Maconha e cocaína são as drogas mais apreendidas, geralmente em pequenas porções. No Rio, metade dos presos com maconha portava menos de 100 gramas e 5,1%, mais de dez quilos. Em Brasília, 68,7% foram presos com menos de 100 gramas e 7,8% com mais de dez quilos. A mesma tendência se verifica em relação à cocaína. Três quartos dos condenados no Rio portavam menos de 100 gramas da droga e nenhum deles foi preso com mais de 10 quilos. No Distrito Federal, 47,5% foram detidos com menos de 100 gramas e 5,1% com mais de 10 quilos.

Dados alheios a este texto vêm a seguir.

Lemma finished_job_final_witness :
  jobs (run completed_queue [sample_claim "w2" 63800000009]) !! sp_ID (sample_spec "{}") =
  jobs completed_queue !! sp_ID (sample_spec "{}").
Proof.
  destruct (small_queue_ok completed_queue) as [Hok Hhead]; [vm_compute; reflexivity|].
  set (row := default (pending_row (sample_spec "")) (jobs completed_queue !! sp_ID (sample_spec "{}"))).
  destruct (finished_job_final completed_queue [sample_claim "w2" 63800000009] (sample_claim "w3" 63800000019)
    (sp_ID (sample_spec "{}")) row empty_lease) as [Hj _].
  - split; [done|done| |vm_compute; discriminate].
    intros id x Hx. cbn [length app]. destruct (small_queue_ok completed_queue) as [_ Hh]; [vm_compute; reflexivity|].
    assert (Hf : row_fencing x <= 100); [|destruct (Hh id x Hx); unfold_widths; lia].
    enough (Hall : forallb (fun '(_, y) => row_fencing y <=? 100) (map_to_list (jobs completed_queue)) = true).
    { rewrite forallb_forall in Hall. apply elem_of_map_to_list, list_elem_of_In, Hall, Z.leb_le in Hx. done. }
    vm_compute. reflexivity.
  - vm_compute. reflexivity.
  - left. vm_compute. reflexivity.
  - rewrite Hj. vm_compute. reflexivity.
Defined.

Lemma Enqueue_idempotent_witness :
  Enqueue sample_queue None (sample_spec "{}") = (Ok tt, sample_queue) /\
  Enqueue sample_queue None (sample_spec "[1]") = (Err ErrJobConflict, sample_queue).
Proof.
  assert (Hrun : run_from newMaintenanceRepository [OpEnqueue None (sample_spec "{}")]).
  { apply (run_from_prefix _ [OpEnqueue None (sample_spec "{}")] (skipn 1 sample_ops)). exact sample_run. }
  destruct (Enqueue_idempotent newMaintenanceRepository (sample_spec "{}") (sample_spec "[1]") [] Hrun) as [Hs Ho].
  - vm_compute. reflexivity.
  - split; [exact Hs|]. apply Ho.
    + vm_compute. reflexivity.
    + vm_compute. reflexivity.
    + vm_compute. discriminate.
Defined.
Lemma initial_degree v : degree (initial_indegree tgt nodes edges) v = indeg [] v.
Proof using.
  clear closed. unfold initial_indegree, indeg, open_edges. induction edges as [|e l IH] using rev_ind; simpl.
  { unfold degree. destruct (gset_to_gmap 0 nodes !! v) eqn:E; [|done]. by apply lookup_gset_to_gmap_Some in E as [_ <-]. }
  rewrite foldl_app, List.filter_app. simpl. rewrite degree_insert. unfold count in *. rewrite length_app.
  destruct (decide (tgt e = v)) as [->|Hne].
  - rewrite IH, str_eqb_refl. simpl. lia.
  - rewrite IH, (proj2 (str_eqb_false _ _) Hne). simpl. lia.
Qed.

Lemma initial_dom v : is_Some (initial_indegree tgt nodes edges !! v) <-> v ∈ nodes.
Proof using closed.
  unfold initial_indegree. revert closed. induction edges as [|e l IH] using rev_ind; intros Hc; simpl.
  { rewrite lookup_gset_to_gmap. unfold is_Some. split.
    - intros [x Hx]. destruct (decide (v ∈ nodes)); [done|]. by rewrite option_guard_False in Hx.
    - intros Hv. exists 0. by rewrite option_guard_True. }
  rewrite foldl_app. simpl.
  assert (IH' := IH (fun e' He' => Hc e' (proj2 (elem_of_app _ _ _) (or_introl He')))).
  destruct (decide (tgt e = v)) as [<-|Hne].
  - rewrite lookup_insert_eq. split; [|by eexists]. intros _. apply Hc, elem_of_app. right. by left.
  - by rewrite lookup_insert_ne.
Qed.
Lemma require_effects_spec nodes ids : forall (R R' : gset string),
  require_effects nodes R ids = Required R' ->
  (forall x, x ∈ R' <-> x ∈ R \/ x ∈ ids) /\ forall x, x ∈ ids -> succeeded nodes x = true.
Proof.
  induction ids as [|id ids IH]; intros R R' Hc; cbn [require_effects] in Hc.
  { injection Hc as <-. split; intros x; rewrite elem_of_nil; tauto. }
  destruct (nodes !! id) as [n|] eqn:En; [|done]. destruct (nd_Succeeded n) eqn:Es; [|done]. apply IH in Hc as [HR Hs]. split.
  - intros x. rewrite HR, elem_of_union, elem_of_singleton, elem_of_cons. tauto.
  - intros x [->|Hx]%elem_of_cons; [unfold succeeded; by rewrite En|by apply Hs].
Qed.

Lemma index_nodes_spec l : forall i m nodes, index_nodes i m l = Some nodes -> nodes = foldl (fun m n => <[nd_ID n := n]> m) m l.
Proof.
  induction l as [|n l IH]; intros i m nodes; cbn [index_nodes foldl]; [by intros [= <-]|]. destruct (_ || _); [done|]. apply IH.
Qed.

(** ** Steps *)
Lemma make_steps_spec (R I F : gset string) nodes : forall catalog ordinal steps,
  make_steps R I F catalog ordinal nodes = Ok steps ->
  List.map sp_EventID steps = List.map nd_ID (List.filter (fun n => negb (skipped R I F n)) nodes) /\
  forall i step, steps !! i = Some step ->
    sp_Ordinal step = wrap_u32 (Z.of_nat (ordinal + i)) /\ sp_UncertainNecessity step = negb (bool_decide (sp_EventID step ∈ R)).
Proof.
  induction nodes as [|n nodes IH]; intros catalog ordinal steps Hm; cbn [make_steps List.filter] in *; [by injection Hm as <-|].
  destruct (skipped R I F n); cbn [negb]; [by apply IH in Hm|].
  apply bind_Ok in Hm as ([step catalog'] & Hs & Hm). apply bind_Ok in Hm as (rest & Hr & [= <-]). apply IH in Hr as [Hids Hrest].
  unfold canonicalStep in Hs. inv_Ok Hs. injection Hs as <- _. split; [cbn [List.map]; by rewrite Hids|].
  intros [|i] step'; cbn [lookup list_lookup]; [intros [= <-]; by rewrite Nat.add_0_r|].
  intros [Ho Hu]%Hrest. split; [|done]. rewrite Ho. f_equal. lia.
Qed.

(** ** Synthesis *)

(** The node of an identifier. *)
Definition node_of_id (graph : Graph) (id : string) (n : Node) : Prop := n ∈ gr_Nodes graph /\ nd_ID n = id.

(** What the procedure must contain: a successful verifier of a goal, or a required effect. *)
Definition root (request : SynthesisRequest) (id : string) : Prop :=
  (exists goal n, goal ∈ sq_Goals request /\ id ∈ gq_VerifierNodes goal /\ node_of_id (sq_Graph request) id n /\ nd_Succeeded n = true) \/
  id ∈ sq_RequiredEffects request.

(** What the roots depend on. *)
Definition proven (request : SynthesisRequest) (id : string) : Prop :=
  exists r, root request r /\ rtc (depends (gr_Edges (sq_Graph request))) r id.

Definition in_failed_branch (request : SynthesisRequest) (id : string) : Prop :=
  exists branch, branch ∈ sq_FailedBranches request /\ id ∈ fb_EventIDs branch.

Section synthesize.
Context `{JCS} `{Digest}.

Lemma index_lookup (l : list Node) nodes :
  NoDup (List.map nd_ID l) -> index_nodes 0 ∅ l = Some nodes -> forall id n, nodes !! id = Some n <-> n ∈ l /\ nd_ID n = id.
Proof using.
  intros Hn ->%index_nodes_spec id n. rewrite (foldl_insert_lookup nd_ID (fun n => n)) by done.
  destruct (find_key nd_ID id l) as [n'|] eqn:Ef.
  - destruct (find_key_some _ _ _ _ Ef) as [Hin Hid]. split; [intros [= <-]; done|]. intros [Hin' Hid']. f_equal.
    apply (NoDup_key_inj nd_ID l Hn); [done..|congruence].
  - rewrite lookup_empty. split; [done|]. intros [Hin Hid]. apply find_key_none in Ef. destruct Ef. rewrite <- Hid.
    by apply list_elem_of_In, in_map, list_elem_of_In.
Qed.

Lemma buildNegativePaths_failed nodes source : forall paths failed,
  buildNegativePaths nodes source = Ok (paths, failed) -> forall id, id ∈ failed <-> exists b, b ∈ source /\ id ∈ fb_EventIDs b.
Proof using.
  induction source as [|b source IH]; intros paths failed Hb id; cbn [buildNegativePaths] in Hb.
  { injection Hb as _ <-. split; [set_solver|]. intros (b & Hb & _). by apply not_elem_of_nil in Hb. }
  inv_Ok Hb. injection Hb as _ <-. match goal with Hr : buildNegativePaths nodes source = Ok _ |- _ => specialize (IH _ _ Hr id) end.
  rewrite elem_of_union, elem_of_list_to_set, IH. setoid_rewrite elem_of_cons. clear. naive_solver.
Qed.

Lemma hashed_fields r r' : hashed r = Ok r' ->
  sr_Status r' = sr_Status r /\ sr_Steps r' = sr_Steps r /\ sr_Edges r' = sr_Edges r /\ sr_GoalPredicates r' = sr_GoalPredicates r.
Proof using. unfold hashed. intros Hh. inv_Ok Hh. by injection Hh as <-. Qed.

Lemma abstain_status request predicates code r : abstain request predicates code = Ok r -> sr_Status r = StatusAbstained.
Proof using. by intros [-> _]%hashed_fields. Qed.

(** What [Synthesize] established before it returned a procedure. *)
Record synthesized (request : SynthesisRequest) (nodes : gmap string Node) (R irrelevant failed : gset string) (res : SynthesisResult) : Prop := mk_synthesized {
  sy_state : sq_OutcomeState request = OutcomeStateVerifiedSuccess;
  sy_promotable : gr_AutoPromotable (sq_Graph request) = true;
  sy_nodes : index_nodes 0 ∅ (gr_Nodes (sq_Graph request)) = Some nodes;
  sy_covered : exists R0, cover_goals nodes 0 ∅ (canonicalGoals (sq_Goals request)) = Covered R0 /\
    exists R1, require_effects nodes R0 (sq_RequiredEffects request) = Required R1 /\
    R = drain (size nodes) (reverse_edges (gr_Edges (sq_Graph request))) R1 (elements R1);
  sy_known : forall e, e ∈ gr_Edges (sq_Graph request) -> is_Some (nodes !! ed_From e) /\ is_Some (nodes !! ed_To e);
  sy_succeeded : forall id, id ∈ R -> succeeded nodes id = true;
  sy_irrelevant : irrelevant = list_to_set (sq_IrrelevantNodes request);
  sy_failed : forall id, id ∈ failed <-> in_failed_branch request id;
  sy_steps : make_steps R irrelevant failed ∅ 0 (gr_Nodes (sq_Graph request)) = Ok (sr_Steps res);
  sy_edges : forall e, e ∈ sr_Edges res <->
    e ∈ gr_Edges (sq_Graph request) /\ ed_From e ∈ List.map sp_EventID (sr_Steps res) /\ ed_To e ∈ List.map sp_EventID (sr_Steps res)
}.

“A polícia tem levado para a cadeia quem trabalha no varejo”, diz Boiteux. “Os atacadistas estão fora dos presídios. Para combatê-los, é necessário muita investigação. Mas é mais fácil prender os pequenos em batidas policiais de rotina.”

Pedro Abramovay, secretário de Assuntos Legislativos do Ministério da Justiça, diz que o governo pretende coletar dados para ampliar o debate em torno de uma nova política contra as drogas. “A lei de 2006 deixou mais branda a pena aos usuários, mas continuou ambígua na hora de diferenciar o consumidor do pequeno traficante, e este do atacadista.”

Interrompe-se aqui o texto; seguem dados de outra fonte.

(* ===== verification/Interfaces.v ===== *)
(** * Procedure interfaces (internal/domain/procedure.go, internal/retrieval/document.go)

    What a procedure version requires and provides, with the identifiers
    derived from the content of each entry, and the validation that every
    consumer of an interface runs before trusting it. *)

From Stdlib Require Import ZArith String Ascii List Bool Lia.
From stdpp Require Import base gmap strings list sorting.
From S2P Require Import Prelude GoStrings Canonical.

Open Scope Z_scope.
Open Scope go_scope.

Record ProcedureRequirement := mk_ProcedureRequirement {
  rq_ID : string;
  rq_ResourceType : string;
  rq_Namespace : string;
  rq_IdentityHash : string;
  rq_SchemaVersion : string;
  rq_AccessMode : string;
  rq_PredicateIDs : list string
}.

Record ProcedureProvision := mk_ProcedureProvision {
  pv_ID : string;
  pv_ResourceType : string;
  pv_Namespace : string;
  pv_IdentityHash : string;
  pv_SchemaVersion : string;
  pv_ProducedEffects : list string;
  pv_SuccessPredicateIDs : list string
}.

Record ProcedureInterface := mk_ProcedureInterface {
  pi_SchemaVersion : string;
  pi_ID : string;
  pi_Requirements : list ProcedureRequirement;
  pi_Provisions : list ProcedureProvision;
  pi_ContentHash : string
}.

#[export] Instance requirement_eq_dec : EqDecision ProcedureRequirement.
Proof. solve_decision. Defined.
#[export] Instance provision_eq_dec : EqDecision ProcedureProvision.
Proof. solve_decision. Defined.

Definition requirement_json (r : ProcedureRequirement) : json :=
  JObj (fstr_omit "id" (rq_ID r) ++ fstr "resource_type" (rq_ResourceType r) ++ fstr "namespace" (rq_Namespace r) ++
        fstr "identity_hash" (rq_IdentityHash r) ++ fstr_omit "schema_version" (rq_SchemaVersion r) ++
        fstr "access_mode" (rq_AccessMode r) ++ fstrs_omit "predicate_ids" (rq_PredicateIDs r)).

Definition provision_json (p : ProcedureProvision) : json :=
  JObj (fstr_omit "id" (pv_ID p) ++ fstr "resource_type" (pv_ResourceType p) ++ fstr "namespace" (pv_Namespace p) ++
        fstr "identity_hash" (pv_IdentityHash p) ++ fstr_omit "schema_version" (pv_SchemaVersion p) ++
        fstrs_omit "produced_effects" (pv_ProducedEffects p) ++
        fstrs_omit "success_predicate_ids" (pv_SuccessPredicateIDs p)).

Definition interface_json (i : ProcedureInterface) : json :=
  JObj (fstr "schema_version" (pi_SchemaVersion i) ++ fstr_omit "id" (pi_ID i) ++
        farr_omit "requirements" (List.map requirement_json (pi_Requirements i)) ++
        farr_omit "provisions" (List.map provision_json (pi_Provisions i)) ++
        fstr_omit "content_hash" (pi_ContentHash i)).

(** [identity := x; identity.ID = ""] *)
Definition requirement_identity (r : ProcedureRequirement) : ProcedureRequirement :=
  mk_ProcedureRequirement "" (rq_ResourceType r) (rq_Namespace r) (rq_IdentityHash r) (rq_SchemaVersion r)
    (rq_AccessMode r) (rq_PredicateIDs r).

Definition provision_identity (p : ProcedureProvision) : ProcedureProvision :=
  mk_ProcedureProvision "" (pv_ResourceType p) (pv_Namespace p) (pv_IdentityHash p) (pv_SchemaVersion p)
    (pv_ProducedEffects p) (pv_SuccessPredicateIDs p).

Definition interface_identity (i : ProcedureInterface) : ProcedureInterface :=
  mk_ProcedureInterface (pi_SchemaVersion i) "" (pi_Requirements i) (pi_Provisions i) "".

Section interfaces.
Context `{NFC} `{JCS} `{Digest}.

(** [token(value)] of retrieval/query.go. *)
Definition token (value : string) : string := nfc_string (TrimSpace value).

(** [strictDocumentStrings]: canonical tokens in strictly increasing order. *)
Fixpoint document_strings_from (prev : option string) (values : list string) : bool :=
  match values with
  | [] => true
  | value :: rest =>
      negb (String.eqb (token value) "") && String.eqb (token value) value &&
      match prev with Some p => str_ltb p value | None => true end &&
      document_strings_from (Some value) rest
  end.

Definition strictDocumentStrings (values : list string) : bool := document_strings_from None values.

Definition requirement_key (r : ProcedureRequirement) : string :=
  join nul [rq_ResourceType r; rq_Namespace r; rq_IdentityHash r; rq_SchemaVersion r; rq_AccessMode r].

Definition provision_key (p : ProcedureProvision) : string :=
  join nul [pv_ResourceType p; pv_Namespace p; pv_IdentityHash p; pv_SchemaVersion p].

(** [x.ID != prefix+hash] for the hash of the entry without its identifier. *)
Definition id_matches (id prefix : string) (identity : json) : bool :=
  match MarshalAndHash identity with
  | Ok (_, hash) => String.eqb id (prefix ++ hash)
  | Err _ => false
  end.

Definition requirement_ok (prev : option string) (r : ProcedureRequirement) : bool :=
  id_matches (rq_ID r) "req_" (requirement_json (requirement_identity r)) &&
  negb (String.eqb (rq_ResourceType r) "") && negb (String.eqb (rq_Namespace r) "") &&
  sha256Pattern (rq_IdentityHash r) && String.eqb (rq_AccessMode r) "read" &&
  strictDocumentStrings (rq_PredicateIDs r) &&
  match prev with Some p => str_ltb p (rq_ID r) | None => true end.

Fixpoint requirements_ok (seen : gset string) (prev : option string) (l : list ProcedureRequirement) : bool :=
  match l with
  | [] => true
  | r :: rest =>
      negb (bool_decide (requirement_key r ∈ seen)) && requirement_ok prev r &&
      requirements_ok ({[requirement_key r]} ∪ seen) (Some (rq_ID r)) rest
  end.

Definition provision_ok (prev : option string) (p : ProcedureProvision) : bool :=
  id_matches (pv_ID p) "prov_" (provision_json (provision_identity p)) &&
  negb (String.eqb (pv_ResourceType p) "") && negb (String.eqb (pv_Namespace p) "") &&
  sha256Pattern (pv_IdentityHash p) &&
  strictDocumentStrings (pv_ProducedEffects p) && strictDocumentStrings (pv_SuccessPredicateIDs p) &&
  match prev with Some q => str_ltb q (pv_ID p) | None => true end.

Fixpoint provisions_ok (seen : gset string) (prev : option string) (l : list ProcedureProvision) : bool :=
  match l with
  | [] => true
  | p :: rest =>
      negb (bool_decide (provision_key p ∈ seen)) && provision_ok prev p &&
      provisions_ok ({[provision_key p]} ∪ seen) (Some (pv_ID p)) rest
  end.

Definition ValidateProcedureInterface (value : ProcedureInterface) : result unit :=
  reject (negb (String.eqb (pi_SchemaVersion value) "procedure-interface.v1") || String.eqb (pi_ID value) "" ||
          negb (sha256Pattern (pi_ContentHash value)) ||
          negb (String.eqb (pi_ID value) ("pif_" ++ pi_ContentHash value))) with ErrInvalidDocument;
  reject (negb (requirements_ok ∅ None (pi_Requirements value))) with ErrInvalidDocument;
  reject (negb (provisions_ok ∅ None (pi_Provisions value))) with ErrInvalidDocument;
  match MarshalAndHash (interface_json (interface_identity value)) with
  | Ok (_, hash) => if String.eqb hash (pi_ContentHash value) then Ok tt else Err ErrInvalidDocument
  | Err _ => Err ErrInvalidDocument
  end.

(** [normalizeSet]: the distinct tokens of a list, sorted; an empty token is an error. *)
Definition normalizeSet (source : list string) : result (list string) :=
  let values := List.map token source in
  reject (existsb (fun value => String.eqb value "") values) with ErrInvalidQuery;
  Ok (sort_strings (elements (list_to_set values : gset string))).

Definition new_requirement (source : ProcedureRequirement) (seen : gset string) :
    result (ProcedureRequirement * gset string) :=
  match normalizeSet (rq_PredicateIDs source) with
  | Err _ => Err ErrInvalidDocument
  | Ok predicates =>
      let value := mk_ProcedureRequirement "" (token (rq_ResourceType source)) (token (rq_Namespace source))
        (token (rq_IdentityHash source)) (token (rq_SchemaVersion source)) (token (rq_AccessMode source)) predicates in
      reject (String.eqb (rq_ResourceType value) "" || String.eqb (rq_Namespace value) "" ||
              negb (sha256Pattern (rq_IdentityHash value)) || negb (String.eqb (rq_AccessMode value) "read"))
        with ErrInvalidDocument;
      reject (bool_decide (requirement_key value ∈ seen)) with ErrInvalidDocument;
      let* (_, hash) := MarshalAndHash (requirement_json value) in
      Ok (mk_ProcedureRequirement ("req_" ++ hash) (rq_ResourceType value) (rq_Namespace value)
            (rq_IdentityHash value) (rq_SchemaVersion value) (rq_AccessMode value) (rq_PredicateIDs value),
          {[requirement_key value]} ∪ seen)
  end.

Definition new_provision (source : ProcedureProvision) (seen : gset string) :
    result (ProcedureProvision * gset string) :=
  match normalizeSet (pv_ProducedEffects source), normalizeSet (pv_SuccessPredicateIDs source) with
  | Ok effects, Ok predicates =>
      let value := mk_ProcedureProvision "" (token (pv_ResourceType source)) (token (pv_Namespace source))
        (token (pv_IdentityHash source)) (token (pv_SchemaVersion source)) effects predicates in
      reject (String.eqb (pv_ResourceType value) "" || String.eqb (pv_Namespace value) "" ||
              negb (sha256Pattern (pv_IdentityHash value))) with ErrInvalidDocument;
      reject (bool_decide (provision_key value ∈ seen)) with ErrInvalidDocument;
      let* (_, hash) := MarshalAndHash (provision_json value) in
      Ok (mk_ProcedureProvision ("prov_" ++ hash) (pv_ResourceType value) (pv_Namespace value)
            (pv_IdentityHash value) (pv_SchemaVersion value) (pv_ProducedEffects value) (pv_SuccessPredicateIDs value),
          {[provision_key value]} ∪ seen)
  | _, _ => Err ErrInvalidDocument
  end.

(** The loop over the sources, threading the keys already seen. *)
Fixpoint new_entries {A} (f : A -> gset string -> result (A * gset string)) (seen : gset string) (source : list A) :
    result (list A) :=
  match source with
  | [] => Ok []
  | x :: rest =>
      let* (value, seen) := f x seen in
      let* values := new_entries f seen rest in
      Ok (value :: values)
  end.

Definition NewProcedureInterface (requirements : list ProcedureRequirement) (provisions : list ProcedureProvision) :
    result ProcedureInterface :=
  let* reqs := new_entries new_requirement ∅ requirements in
  let* provs := new_entries new_provision ∅ provisions in
  let result := mk_ProcedureInterface "procedure-interface.v1" ""
    (sort_slice (cmp_ltb (cmp_on rq_ID String.compare)) reqs)
    (sort_slice (cmp_ltb (cmp_on pv_ID String.compare)) provs) "" in
  let* (_, hash) := MarshalAndHash (interface_json result) in
  Ok (mk_ProcedureInterface "procedure-interface.v1" ("pif_" ++ hash) (pi_Requirements result) (pi_Provisions result) hash).

(** ** What validation guarantees *)

Lemma document_strings_strict prev values :
  document_strings_from prev values = true ->
  StronglySorted str_lt values /\ "" ∉ values /\
  match prev with Some p => Forall (str_lt p) values | None => True end.
Proof.
  revert prev. induction values as [|v values IH]; intros prev; simpl.
  { intros _. split; [constructor|]. split; [apply not_elem_of_nil|]. destruct prev; [constructor|done]. }
  rewrite !andb_true_iff, negb_true_iff. intros [[[Hne Heq] Hp] Hrest].
  apply String.eqb_eq in Heq. rewrite Heq in Hne. apply str_eqb_false in Hne.
  destruct (IH _ Hrest) as (Hs & He & Hf). split; [by constructor|]. split.
  - rewrite not_elem_of_cons. by split.
  - destruct prev as [p|]; [|done]. constructor; [done|]. eapply Forall_impl; [exact Hf|].
    intros x Hx. by transitivity v.
Qed.

Lemma strictDocumentStrings_sorted values :
  strictDocumentStrings values = true -> StronglySorted str_lt values /\ "" ∉ values.
Proof. intros [? [? _]]%document_strings_strict. done. Qed.

Record wf_requirement (r : ProcedureRequirement) : Prop := {
  wr_id : exists hash, rq_ID r = ("req_" ++ hash)%string /\ sha256Pattern hash = true;
  wr_predicates : StronglySorted str_lt (rq_PredicateIDs r)
}.

Record wf_provision (p : ProcedureProvision) : Prop := {
  wp_id : exists hash, pv_ID p = ("prov_" ++ hash)%string /\ sha256Pattern hash = true;
  wp_predicates : StronglySorted str_lt (pv_SuccessPredicateIDs p)
}.

Lemma id_matches_shape id prefix j :
  id_matches id prefix j = true -> exists hash, id = (prefix ++ hash)%string /\ sha256Pattern hash = true.
Proof.
  unfold id_matches. destruct (MarshalAndHash j) as [[c h]|] eqn:E; [|done]. intros ->%String.eqb_eq.
  exists h. split; [done|]. by eapply MarshalAndHash_pattern.
Qed.

Lemma requirements_ok_spec seen prev l :
  requirements_ok seen prev l = true ->
  Forall wf_requirement l /\ StronglySorted str_lt (List.map rq_ID l) /\
  match prev with Some p => Forall (str_lt p) (List.map rq_ID l) | None => True end.
Proof.
  revert seen prev. induction l as [|r l IH]; intros seen prev; simpl.
  { intros _. split; [constructor|]. split; [constructor|]. destruct prev; [constructor|done]. }
  unfold requirement_ok. rewrite !andb_true_iff.
  intros [[_ [[[[[[Hid _] _] _] _] Hpred] Hp]] Hrest].
  destruct (IH _ _ Hrest) as (Hf & Hs & Hlt). split; [|split].
  - constructor; [|done]. split; [by eapply id_matches_shape|]. by apply strictDocumentStrings_sorted.
  - by constructor.
  - destruct prev as [p|]; [|done]. constructor; [done|]. eapply Forall_impl; [exact Hlt|].
    intros x Hx. by transitivity (rq_ID r).
Qed.

Lemma provisions_ok_spec seen prev l :
  provisions_ok seen prev l = true ->
  Forall wf_provision l /\ StronglySorted str_lt (List.map pv_ID l) /\
  match prev with Some p => Forall (str_lt p) (List.map pv_ID l) | None => True end.
Proof.
  revert seen prev. induction l as [|r l IH]; intros seen prev; simpl.
  { intros _. split; [constructor|]. split; [constructor|]. destruct prev; [constructor|done]. }
  unfold provision_ok. rewrite !andb_true_iff.
  intros [[_ [[[[[[Hid _] _] _] _] Hpred] Hp]] Hrest].
  destruct (IH _ _ Hrest) as (Hf & Hs & Hlt). split; [|split].
  - constructor; [|done]. split; [by eapply id_matches_shape|]. by apply strictDocumentStrings_sorted.
  - by constructor.
  - destruct prev as [p|]; [|done]. constructor; [done|]. eapply Forall_impl; [exact Hlt|].
    intros x Hx. by transitivity (pv_ID r).
Qed.

(** A validated interface: identified by its content hash, entries identified
    by theirs, in strictly increasing order of identifiers. *)
Record wf_interface (i : ProcedureInterface) : Prop := {
  wi_hash : sha256Pattern (pi_ContentHash i) = true;
  wi_requirements : Forall wf_requirement (pi_Requirements i);
  wi_requirement_ids : StronglySorted str_lt (List.map rq_ID (pi_Requirements i));
  wi_provisions : Forall wf_provision (pi_Provisions i);
  wi_provision_ids : StronglySorted str_lt (List.map pv_ID (pi_Provisions i))
}.

Lemma ValidateProcedureInterface_wf i : ValidateProcedureInterface i = Ok tt -> wf_interface i.
Proof.
  unfold ValidateProcedureInterface.
  destruct (_ || _) eqn:E1; [done|]. rewrite !orb_false_iff, !negb_false_iff in E1.
  destruct (requirements_ok ∅ None (pi_Requirements i)) eqn:E2; [|done].
  destruct (provisions_ok ∅ None (pi_Provisions i)) eqn:E3; [|done]. intros _.
  apply requirements_ok_spec in E2 as (? & ? & _). apply provisions_ok_spec in E3 as (? & ? & _).
  by constructor; try apply E1.
Qed.

End interfaces.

No Congresso, o deputado Paulo Teixeira (PT-SP) é um dos principais defensores de uma abordagem menos repressiva. “Colocar pequenos traficantes na cadeia só agrava o problema. É lá que eles entram para o crime organizado.”

Para o médico Fábio Mesquita, que coordena das Filipinas um programa da Organização Mundial da Saúde para a redução de danos em 39 países, o Brasil precisa avançar em medidas de prevenção. “Trocar seringas não é suficiente. Propostas mais ousadas, como as salas de uso seguro de drogas, existentes em vários países europeus, e terapia usando drogas de substituição foram vetadas pela Secretaria Nacional Antidrogas.”

Para o antropólogo Rubem Fernandes, da Viva Rio, a sociedade precisa encarar esse debate sem preconceitos. “A política de tolerância zero não tem dado resultado. Em 2001, Portugal descriminalizou o uso e o porte de drogas em até dez doses diárias e conseguiu reduzir o consumo em 10%”, afirma.